##### Material provided #####

(** ** Boolean masks *)

Lemma mask_select_length {A : Type} (x : list A) (cond : list bool) :
  length x = length cond -> length (mask_select x cond) = count_true cond.
Proof.
  revert cond; induction x as [| a x IH]; intros [| c cond] Hlen;
    simpl in *; try discriminate; auto.
  injection Hlen as Hlen. unfold count_true in *.
  destruct c; simpl; rewrite IH; auto.
Qed.

Lemma count_true_le (cond : list bool) : (count_true cond <= length cond)%nat.
Proof. unfold count_true; apply filter_length_le. Qed.

Lemma count_true_pos {A : Type} (p : A -> bool) (l : list A) :
  (exists a, In a l /\ p a = true) -> (0 < count_true (map p l))%nat.
Proof.
  intros [a [Hin Hp]]. induction l as [| b l IH]; [contradiction | ].
  unfold count_true in *; simpl. destruct Hin as [-> | Hin].
  - rewrite Hp; simpl; lia.
  - destruct (p b); simpl; auto with arith.
Qed.

Lemma count_true_lt {A : Type} (p : A -> bool) (l : list A) :
  (exists a, In a l /\ p a = false) -> (count_true (map p l) < length l)%nat.
Proof.
  intros [a [Hin Hp]]. induction l as [| b l IH]; [contradiction | ].
  unfold count_true in *; simpl. destruct Hin as [-> | Hin].
  - rewrite Hp. pose proof (filter_length_le (fun c : bool => c) (map p l)) as Hle.
    rewrite length_map in Hle. lia.
  - specialize (IH Hin). destruct (p b); simpl; lia.
Qed.
Lemma in_nids (n x : node) : In x (preorder n) -> In (nid x) (nids n).
Proof. intros H. unfold nids. now apply in_map. Qed.

Lemma NoDup_nids_children (n : node) :
  NoDup (nids n) -> NoDup (nids_f (children n)) /\ ~ In (nid n) (nids_f (children n)).
Proof.
  rewrite nids_children. intros H. inversion H; subst. now split.
Qed.

Lemma NoDup_sub (ns : list node) (m : node) :
  NoDup (nids_f ns) -> In m (all_nodes ns) -> NoDup (nids m).
Proof.
  revert m. induction ns as [|n ns IH]; intros m Hnd Hm; [contradiction|].
  rewrite nids_f_cons in Hnd. rewrite all_nodes_cons in Hm.
  apply in_app_or in Hm. destruct Hm as [Hm|Hm].
  - clear IH. apply NoDup_app_l in Hnd. revert m Hm Hnd.
    induction n as [i data|i e cs IHn] using node_ind'; intros m Hm Hnd.
    + simpl in Hm. destruct Hm as [<-|[]]. exact Hnd.
    + rewrite preorder_elem in Hm. destruct Hm as [<-|Hm]; [exact Hnd|].
      apply NoDup_nids_children in Hnd. destruct Hnd as [Hnd _]. simpl in Hnd.
      clear i e. induction cs as [|c cs IHc]; [contradiction|].
      rewrite nids_f_cons in Hnd. rewrite all_nodes_cons in Hm.
      inversion IHn as [|? ? Hc Hcs]; subst.
      apply in_app_or in Hm. destruct Hm as [Hm|Hm].
      * exact (Hc m Hm (NoDup_app_l _ _ Hnd)).
      * exact (IHc Hcs Hm (NoDup_app_r _ _ Hnd)).
  - exact (IH m (NoDup_app_r _ _ Hnd) Hm).
Qed.

(** A node is the child of one node only, and then it is no child of the
    document. *)
Lemma parent_unique_aux (a : nat) (cs : list node) :
  Forall (fun c => NoDup (nids c) ->
            forall m x, In m (preorder c) -> In x (children m) -> nid x = a ->
                        find (has_child a) (preorder c) = Some m) cs ->
  NoDup (nids_f cs) ->
  forall m x, In m (all_nodes cs) -> In x (children m) -> nid x = a ->
              first_node (has_child a) cs = Some m /\ ~ In a (map nid cs).
Proof.
  induction 1 as [|c cs Hc Hcs IH]; intros Hnd m x Hm Hx Ha; [contradiction|].
  rewrite nids_f_cons in Hnd. rewrite all_nodes_cons in Hm.
  rewrite first_node_cons. apply in_app_or in Hm.
  assert (Hxin : forall n, In m (preorder n) -> In a (nids_f (children n))).
  { intros n Hn. rewrite <- Ha. apply in_nids_f.
    rewrite preorder_children in Hn. destruct Hn as [<-|Hn].
    - now apply top_in_all_nodes.
    - exact (children_in_all_nodes _ m x Hn Hx). }
  destruct Hm as [Hm|Hm].
  - pose proof (Hxin c Hm) as Hin.
    rewrite (Hc (NoDup_app_l _ _ Hnd) m x Hm Hx Ha). split; [reflexivity|].
    simpl. intros [E|E].
    + apply NoDup_app_l, NoDup_nids_children in Hnd. destruct Hnd as [_ Hn].
      apply Hn. now rewrite E.
    + apply (NoDup_app_disjoint _ _ a Hnd).
      * rewrite nids_children. now right.
      * apply in_map_iff in E. destruct E as [y [E Hy]]. rewrite <- E.
        apply in_nids_f. now apply top_in_all_nodes.
  - assert (Hain : In a (nids_f cs)).
    { rewrite <- Ha. apply in_nids_f. exact (children_in_all_nodes _ m x Hm Hx). }
    assert (Hac : ~ In a (nids c)).
    { intros X. exact (NoDup_app_disjoint _ _ a Hnd X Hain). }
    destruct (IH (NoDup_app_r _ _ Hnd) m x Hm Hx Ha) as [IH1 IH2].
    assert (Hn : find (has_child a) (preorder c) = None).
    { apply find_none_iff. intros y Hy. apply Bool.not_true_iff_false. intros Hch.
      unfold has_child in Hch. apply existsb_has_nid in Hch.
      apply in_map_iff in Hch. destruct Hch as [z [Ez Hz]].
      apply Hac. rewrite <- Ez. apply in_nids.
      apply (preorder_trans c y z Hy). rewrite preorder_children. right.
      now apply top_in_all_nodes. }
    rewrite Hn. split; [exact IH1|].
    simpl. intros [E|E]; [|contradiction].
    apply Hac. rewrite <- E, nids_children. now left.
Qed.

Lemma parent_unique_node (a : nat) (n : node) :
  NoDup (nids n) ->
  forall m x, In m (preorder n) -> In x (children m) -> nid x = a ->
              find (has_child a) (preorder n) = Some m.
Proof.
  induction n as [i data|i e cs IH] using node_ind'; intros Hnd m x Hm Hx Ha.
  - simpl in Hm. destruct Hm as [<-|[]]. contradiction.
  - rewrite find_preorder. simpl children.
    apply NoDup_nids_children in Hnd. simpl in Hnd. destruct Hnd as [Hnd Hi].
    rewrite preorder_elem in Hm. destruct Hm as [<-|Hm].
    + unfold has_child. simpl children.
      assert (E : existsb (has_nid a) cs = true).
      { apply existsb_has_nid. rewrite <- Ha. now apply in_map. }
      now rewrite E.
    + destruct (parent_unique_aux a cs IH Hnd m x Hm Hx Ha) as [H1 H2].
      unfold has_child. simpl children.
      assert (E : existsb (has_nid a) cs = false).
      { apply Bool.not_true_iff_false. intros X. apply existsb_has_nid in X.
        contradiction. }
      now rewrite E.
Qed.

Lemma parent_unique (ns : list node) (m x : node) :
  NoDup (nids_f ns) -> In m (all_nodes ns) -> In x (children m) ->
  first_node (has_child (nid x)) ns = Some m /\ ~ In (nid x) (map nid ns).
Proof.
  intros Hnd Hm Hx.
  apply (parent_unique_aux (nid x) ns) with (x := x); auto.
  apply Forall_forall. intros c _. apply parent_unique_node.
Qed.

Lemma child_facts (ns : list node) (m x : node) :
  NoDup (nids_f ns) -> In m (all_nodes ns) -> In x (children m) ->
  parentElement (nid x) ns = Some (nid m) /\
  siblings (nid x) ns = children m /\
  parentNode (nid x) ns = Some (PElement (nid m)).
Proof.
  intros Hnd Hm Hx. destruct (parent_unique ns m x Hnd Hm Hx) as [H1 H2].
  assert (E : existsb (has_nid (nid x)) ns = false).
  { apply Bool.not_true_iff_false. intros X. apply existsb_has_nid in X.
    contradiction. }
  unfold parentElement, siblings, parentNode, parentElement. rewrite H1, E.
  auto.
Qed.

(** Every node of a forest is a root or the child of a node of the forest. *)
Lemma root_or_child (ns : list node) (x : node) :
  In x (all_nodes ns) ->
  In x ns \/ exists m, In m (all_nodes ns) /\ In x (children m).
Proof.
  induction ns as [|n ns IH]; intros Hx; [contradiction|].
  rewrite all_nodes_cons in Hx. apply in_app_or in Hx. destruct Hx as [Hx|Hx].
  - clear IH. assert (G : x = n \/ exists m, In m (preorder n) /\ In x (children m)).
    { revert x Hx. induction n as [i data|i e cs IHn] using node_ind'; intros x Hx.
      - simpl in Hx. destruct Hx as [<-|[]]. now left.
      - rewrite preorder_elem in Hx. destruct Hx as [<-|Hx]; [now left|]. right.
        apply in_all_nodes in Hx. destruct Hx as [c [Hc Hx]].
        rewrite Forall_forall in IHn. destruct (IHn c Hc x Hx) as [->|[m [Hm Hxm]]].
        + exists (Elem i e cs). split; [apply preorder_self|exact Hc].
        + exists m. split; [|exact Hxm]. rewrite preorder_elem. right.
          apply in_all_nodes. now exists c. }
    destruct G as [->|[m [Hm Hxm]]]; [left; now left|].
    right. exists m. split; [|exact Hxm]. rewrite all_nodes_cons.
    apply in_or_app. now left.
  - destruct (IH Hx) as [H|[m [Hm Hxm]]]; [left; now right|].
    right. exists m. split; [|exact Hxm]. rewrite all_nodes_cons.
    apply in_or_app. now right.
Qed.

(** * insertBefore *)

Lemma insertBefore_inv p w ref d d' :
  insertBefore p w ref d = Ok d' ->
  exists e cs ref',
    lookup p d = Some (Elem p e cs) /\ ~ In p (nids w) /\
    d' = insert_f p w ref' (remove_f (nid w) d).
Proof.
  unfold insertBefore. intros H.
  destruct (lookup p d) as [[i data|i e cs]|] eqn:Hl; try discriminate.
  destruct (existsb (Nat.eqb p) (nids w)) eqn:Hw; [discriminate|].
  match type of H with (if ?b then _ else _) = _ => destruct b; [|discriminate] end.
  inversion H; subst d'. clear H.
  pose proof (lookup_in _ _ _ Hl) as [_ E]. simpl in E. subst i.
  eexists e, cs, _. split; [reflexivity|]. split; [|reflexivity].
  intros X. apply existsb_eqb_In in X. congruence.
Qed.

Lemma lookup_remove (k j : nat) (wn : node) (d : list node) :
  NoDup (nids_f d) -> lookup k d = Some wn -> ~ In j (nids wn) ->
  lookup j (remove_f k d) = option_map (remove k) (lookup j d).
Proof.
  intros Hnd Hk Hj. unfold lookup. apply first_node_remove.
  - intros n. apply has_nid_remove.
  - intros m x Hm Hmk Hx. apply lookup_in in Hk. destruct Hk as [Hw Hwk].
    assert (m = wn) by (apply (node_inj d); auto; congruence). subst m.
    unfold has_nid. apply Nat.eqb_neq. intros E. apply Hj. rewrite <- E.
    now apply in_nids.
Qed.

Lemma lookup_insert (p j : nat) (w : node) ref (d : list node) :
  ~ In j (nids w) ->
  lookup j (insert_f p w ref d) = option_map (insert_at p w ref) (lookup j d).
Proof.
  intros Hj. unfold lookup. apply first_node_insert.
  - intros n. apply has_nid_insert_at.
  - apply find_none_iff. intros x Hx. unfold has_nid. apply Nat.eqb_neq.
    intros E. apply Hj. rewrite <- E. now apply in_nids.
Qed.

Lemma lookup_update (k j : nat) f (d : list node) :
  lookup j (update_f k f d) = option_map (update k f) (lookup j d).
Proof.
  unfold lookup. apply first_node_update. intros n. apply has_nid_update.
Qed.

(** A node that is not yet in the document goes in. *)
Lemma insertBefore_new p w ref d e cs :
  NoDup (nids_f d) ->
  lookup p d = Some (Elem p e cs) ->
  (forall k, In k (nids w) -> ~ In k (nids_f d)) ->
  match ref with Some r => In r (map nid cs) | None => True end ->
  insertBefore p w ref d = Ok (insert_f p w ref d).
Proof.
  intros Hnd Hp Hw Hr. unfold insertBefore. rewrite Hp.
  pose proof (lookup_in _ _ _ Hp) as [Hpin _].
  assert (E1 : existsb (Nat.eqb p) (nids w) = false).
  { apply Bool.not_true_iff_false. intros X. apply existsb_eqb_In in X.
    apply (Hw p X). apply in_nids_f in Hpin. exact Hpin. }
  rewrite E1.
  assert (Hfresh : ~ In (nid w) (nids_f d)).
  { apply Hw. rewrite nids_children. now left. }
  rewrite (remove_f_fresh _ _ Hfresh).
  destruct ref as [r|]; [|reflexivity].
  assert (E2 : existsb (has_nid r) cs = true) by now apply existsb_has_nid.
  rewrite E2.
  assert (E3 : (r =? nid w) = false).
  { apply Nat.eqb_neq. intros X. apply Hfresh. rewrite <- X.
    apply in_map_iff in Hr. destruct Hr as [y [Ey Hy]]. rewrite <- Ey.
    apply in_nids_f. exact (children_in_all_nodes d _ y Hpin Hy). }
  now rewrite E3.
Qed.

Lemma insertBefore_new_labels p w ref d d' :
  NoDup (nids_f d) ->
  (forall k, In k (nids w) -> ~ In k (nids_f d)) ->
  insertBefore p w ref d = Ok d' ->
  Permutation (labels d') (labels d ++ labels [w]) /\ In w (all_nodes d') /\
  exists ref', d' = insert_f p w ref' d.
Proof.
  intros Hnd Hw H. apply insertBefore_inv in H.
  destruct H as [e [cs [ref' [Hp [_ ->]]]]].
  assert (Hfresh : ~ In (nid w) (nids_f d)).
  { apply Hw. rewrite nids_children. now left. }
  rewrite (remove_f_fresh _ _ Hfresh). split; [|split].
  - exact (insert_perm p w ref' e cs d Hnd Hp).
  - exact (in_insert p w ref' e cs d Hp).
  - now exists ref'.
Qed.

#####

Task prompt:
What is needed is a word-for-word copy of the records above, from the first line through the line that contains "injection Hlen as".

Expected output:
(** ** Boolean masks *)

Lemma mask_select_length {A : Type} (x : list A) (cond : list bool) :
  length x = length cond -> length (mask_select x cond) = count_true cond.
Proof.
  revert cond; induction x as [| a x IH]; intros [| c cond] Hlen;
    simpl in *; try discriminate; auto.
  injection Hlen as Hlen. unfold count_true in *.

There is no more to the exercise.